A L’AUBE DES GRANDES
MUTATIONS Chaque époque apporte sa différence et sa contribution à l’histoire de l’art. On voit ainsi se succéder des périodes qui conduisent au romantisme, au réalisme, au symbolisme, avec parfois des retours passagers vers d’anciennes références comme la rigueur classique ; l’art vit de contrastes, d’oppositions, mais aussi d’affirmations et de certitudes temporaires. Lorsqu’une forme d’expression croit avoir épuisé toutes les ressources dans une direction donnée et dans la mesure où cela demeure possible, il lui reste encore l’alternative pour survivre de s’orienter vers une voie nouvelle.

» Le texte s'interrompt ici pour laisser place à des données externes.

(** Logging a list of entries none of which is refused: the entries before
    the first failing call are recorded, the failing call raises, and the
    entries after it are not attempted. *)
Lemma for_each_until_failure (es : list (@entry F M)) :
  forall (c : Mlflow.client F M) (r r' : Mlflow.run F M),
    Mlflow.active c = Some r ->
    let k := answered (Mlflow.calls c) (length es) in
    record_all r (firstn k es) = Ok r' ->
    Mlflow.for_each es (log_entry fails) c
    = if k <? length es
      then (Raise MlflowException, after c (S k) (Some r'))
      else (Ok tt, after c k (Some r')).
Proof.
  induction es as [ | e es IH]; intros c r r' A k R; subst k.
  - simpl in *. inversion R; subst r'.
    unfold Mlflow.ret, after. destruct c; simpl in *; subst; reflexivity.
  - cbn [length answered] in *.
    cbn [Mlflow.for_each]. unfold Mlflow.bind, log_entry at 1, Mlflow.request.
    destruct (fails (Mlflow.calls c)) eqn:Fc.
    + simpl in R. inversion R; subst r'. simpl.
      unfold after, Mlflow.with_active. rewrite A. reflexivity.
    + rewrite A. cbn [firstn record_all] in R.
      destruct (record e r) as [r1 | x] eqn:R1; [ | discriminate ].
      rewrite (IH (Mlflow.with_active c (Some r1)) r1 r' eq_refl R).
      cbn [Mlflow.calls Mlflow.with_active].
      change (S (answered (S (Mlflow.calls c)) (length es)) <? S (length es))
        with (answered (S (Mlflow.calls c)) (length es) <? length es).
      destruct (_ <? _); unfold after, Mlflow.with_active; simpl;
        do 2 f_equal; lia.
Qed.

Lemma end_run_active (s : Mlflow.run_status) (c : Mlflow.client F M) :
  Mlflow.active (Mlflow.end_run s c) = None.
Proof.
  unfold Mlflow.end_run. destruct (Mlflow.active c) eqn:A; [ reflexivity | exact A ].
Qed.

Lemma with_start_run_active (name : string) (body : Mlflow.io F M unit)
  (c : Mlflow.client F M) :
  Mlflow.active c = None ->
  Mlflow.active (snd (Mlflow.with_start_run fails name body c)) = None.
Proof.
  intros A. unfold Mlflow.with_start_run, Mlflow.start_run. rewrite A.
  destruct (fails (Mlflow.calls c)); [ reflexivity | ].
  destruct (body _) as [[[] | e] c']; apply end_run_active.
Qed.

(** The parameter names of the first entries of a list are distinct when
    those of the whole list are. *)
Lemma param_pairs_firstn (k : nat) (es : list (@entry F M)) :
  NoDup (map fst (param_pairs es)) ->
  NoDup (map fst (param_pairs (firstn k es))).
Proof.
  intros D. rewrite <- (firstn_skipn k es) in D.
  unfold param_pairs in D. rewrite flat_map_app, map_app in D.
  now apply NoDup_app_remove_r in D.
Qed.

End FirstFailure.

(** When the second logging call fails, [log_results] raises and the run,
    ended as FAILED, still holds the metric logged by the first call: the
    logging is not all-or-nothing.  This refutes C5 as stated. *)
Lemma failed_run_keeps_first_metric :
  log_results LogExample.third_call_fails LogExample.str LogExample.self
    "ElasticNet" LogExample.model LogExample.best_params
    LogExample.mse LogExample.mae LogExample.rmse LogExample.r2 LogExample.aR2
    LogExample.client
  = (Raise MlflowException,
     {| Mlflow.tracking_uri := None;
        Mlflow.ended :=
          [ {| Mlflow.run_name := Mlflow.Named "ElasticNet";
               Mlflow.status := Mlflow.FAILED;
               Mlflow.metrics := [("MSE"%string, 0.25%float)];
               Mlflow.params := [];
               Mlflow.artifacts := [] |} ];
        Mlflow.active := None;
        Mlflow.calls := 3 |}).
Proof. reflexivity. Qed.

(** C5, amended.  Called with no run active and a dictionary of best
    parameters (its names distinct), [log_results] leaves no run active on
    any exit path.  When [start_run] itself fails no run is created.
    Otherwise exactly one run is ended, and it holds exactly what the calls
    answered before the first failing call recorded, in the order of the
    calls: with [k] such calls it holds the first [k] entries of
    [log_results], nothing of them taken back and nothing after them
    attempted.  When a call failed ([k] less than the number of entries)
    [MlflowException] is raised and the run is FAILED; when none did the
    call returns and the run is FINISHED, with every entry. *)
Theorem log_results_keeps_what_was_logged
  (F V M : Type) (fails : nat -> bool) (str : V -> string)
  (self : MLflowLoggerClass) (model_name : string) (best_model : M)
  (best_params : list (string * V)) (mse mae rmse r2 aR2 : scalar F)
  (c : Mlflow.client F M) :
  Mlflow.active c = None ->
  NoDup (map fst best_params) ->
  let es := entries str model_name best_model best_params mse mae rmse r2 aR2 in
  let out :=
    log_results fails str self model_name best_model best_params
      mse mae rmse r2 aR2 c in
  Mlflow.active (snd out) = None
  /\ (fails (Mlflow.calls c) = true ->
      fst out = Raise MlflowException
      /\ Mlflow.ended (snd out) = Mlflow.ended c)
  /\ (fails (Mlflow.calls c) = false ->
      exists k,
        k <= length es
        /\ (forall j, j < k -> fails (S (j + Mlflow.calls c)) = false)
        /\ (k < length es -> fails (S (k + Mlflow.calls c)) = true)
        /\ fst out = (if k <? length es then Raise MlflowException else Ok tt)
        /\ Mlflow.ended (snd out)
           = {| Mlflow.run_name := Mlflow.name_of model_name;
                Mlflow.status :=
                  if k <? length es then Mlflow.FAILED else Mlflow.FINISHED;
                Mlflow.metrics := metric_pairs (firstn k es);
                Mlflow.params := param_pairs (firstn k es);
                Mlflow.artifacts := artifact_pairs (firstn k es) |}
             :: Mlflow.ended c).
Proof.
  intros A D es out. subst out.
  split; [ | split ].
  - rewrite log_results_entries. now apply with_start_run_active.
  - intros Fc. rewrite log_results_entries.
    unfold Mlflow.with_start_run, Mlflow.start_run. rewrite A, Fc.
    split; reflexivity.
  - intros Fc. rewrite log_results_entries. fold es.
    unfold Mlflow.with_start_run, Mlflow.start_run. rewrite A, Fc.
    set (c1 := Mlflow.with_active c (Some (Mlflow.new_run F M model_name))).
    set (k := answered fails (Mlflow.calls c1) (length es)).
    destruct (answered_spec fails (length es) (Mlflow.calls c1))
      as (Hle & Hbefore & Hat). fold k in Hle, Hbefore, Hat.
    exists k. split; [ exact Hle | ].
    split; [ intros j Hj; rewrite <- Nat.add_succ_r; now apply Hbefore | ].
    split; [ intros Hk; rewrite <- Nat.add_succ_r; now apply Hat | ].
    assert (R : record_all (Mlflow.new_run F M model_name) (firstn k es)
                = Ok {| Mlflow.run_name := Mlflow.name_of model_name;
                        Mlflow.status := Mlflow.RUNNING;
                        Mlflow.metrics := metric_pairs (firstn k es);
                        Mlflow.params := param_pairs (firstn k es);
                        Mlflow.artifacts := artifact_pairs (firstn k es) |}).
    { rewrite (@record_all_distinct F M (firstn k es)
                 (Mlflow.new_run F M model_name)); [ reflexivity | | reflexivity ].
      apply param_pairs_firstn.
      destruct (@entries_pairs F V M str model_name best_model best_params
                  mse mae rmse r2 aR2) as (_ & Ep & _).
      fold es in Ep. rewrite Ep. now apply best_names_distinct. }
    rewrite (for_each_until_failure fails es c1 eq_refl R). fold k.
    destruct (k <? length es); split; reflexivity.
Qed.

(** The theorem on the run whose third call fails: one logging call is
    answered, and the FAILED run holds its metric and nothing else. *)
Lemma log_results_keeps_what_was_logged_witness :
  let out :=
    log_results LogExample.third_call_fails LogExample.str LogExample.self
      "ElasticNet" LogExample.model LogExample.best_params LogExample.mse
      LogExample.mae LogExample.rmse LogExample.r2 LogExample.aR2
      LogExample.client in
  Mlflow.active (snd out) = None
  /\ exists k,
       LogExample.third_call_fails (S k) = true
       /\ fst out = Raise MlflowException
       /\ map (fun run => (Mlflow.status run, Mlflow.metrics run,
                            Mlflow.params run, Mlflow.artifacts run))
               (Mlflow.ended (snd out))
          = [(Mlflow.FAILED, [("MSE"%string, 0.25%float)], [], [])].
Proof.
  intros out.
  destruct (@log_results_keeps_what_was_logged float string (ElasticNet float)
              LogExample.third_call_fails LogExample.str LogExample.self
              "ElasticNet" LogExample.model LogExample.best_params
              LogExample.mse LogExample.mae LogExample.rmse LogExample.r2
              LogExample.aR2 LogExample.client eq_refl)
    as (Hact & _ & H).
  - repeat constructor; simpl; intuition discriminate.
  - split; [ exact Hact | ].
    destruct (H eq_refl) as (k & Hle & Hbefore & Hat & Hres & Hended).
    assert (K : k = 1).
    { destruct k as [ | [ | k]].
      - specialize (Hat ltac:(simpl; lia)). discriminate.
      - reflexivity.
      - specialize (Hbefore 1 ltac:(lia)). discriminate. }
    subst k. exists 1. split; [ reflexivity | ].
    split; [ exact Hres | ].
    fold out in Hended. rewrite Hended. reflexivity.
Defined.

L’expressionnisme
fait partie de ces changements novateurs qui ont bouleversé les habitudes de
perception du monde sensible. Les expressionnistes critiquent en particulier
l’impressionnisme et le symbolisme qu’ils jugent mièvres et trop dépourvus de
réalité sociale. On peut même dire de ce courant qu’il entend exprimer avec force
et exubérance de couleur le drame humain dans ce qu’il comporte de plus violent
et de plus pathétique. Son extraordinaire extension en Allemagne résulte sans
aucun doute de l'instabilité politique du pays, mais aussi du désarroi et des malheurs matériels et moraux engendrés par la
première guerre mondiale. C'est après ce conflit, que l’expressionnisme se manifeste sous
les aspects les plus aptes à rendre la violence et l’angoisse à l’état
pur : le théâtre, le cinéma et la peinture. En 1903, quelques peintres allemands de même sensibilité fondent « die Brücke » (le Pont). Ce groupe, durant ses dix années d’activité, ouvre la période la plus riche de l’expressionnisme avec des oeuvres caractéristiques où la forme et la passion éclatent littéralement. La saturation des couleurs, la touche brutale, la puissance dramatique répandues sur tout le tableau, témoignent de l’originalité et de la puissance du mouvement. (1) L’expressionnisme,
notamment dans sa liberté de création, a sans nul doute contribué à rendre
possible bien des manifestations extrêmes de l’esthétique d’aujourd’hui.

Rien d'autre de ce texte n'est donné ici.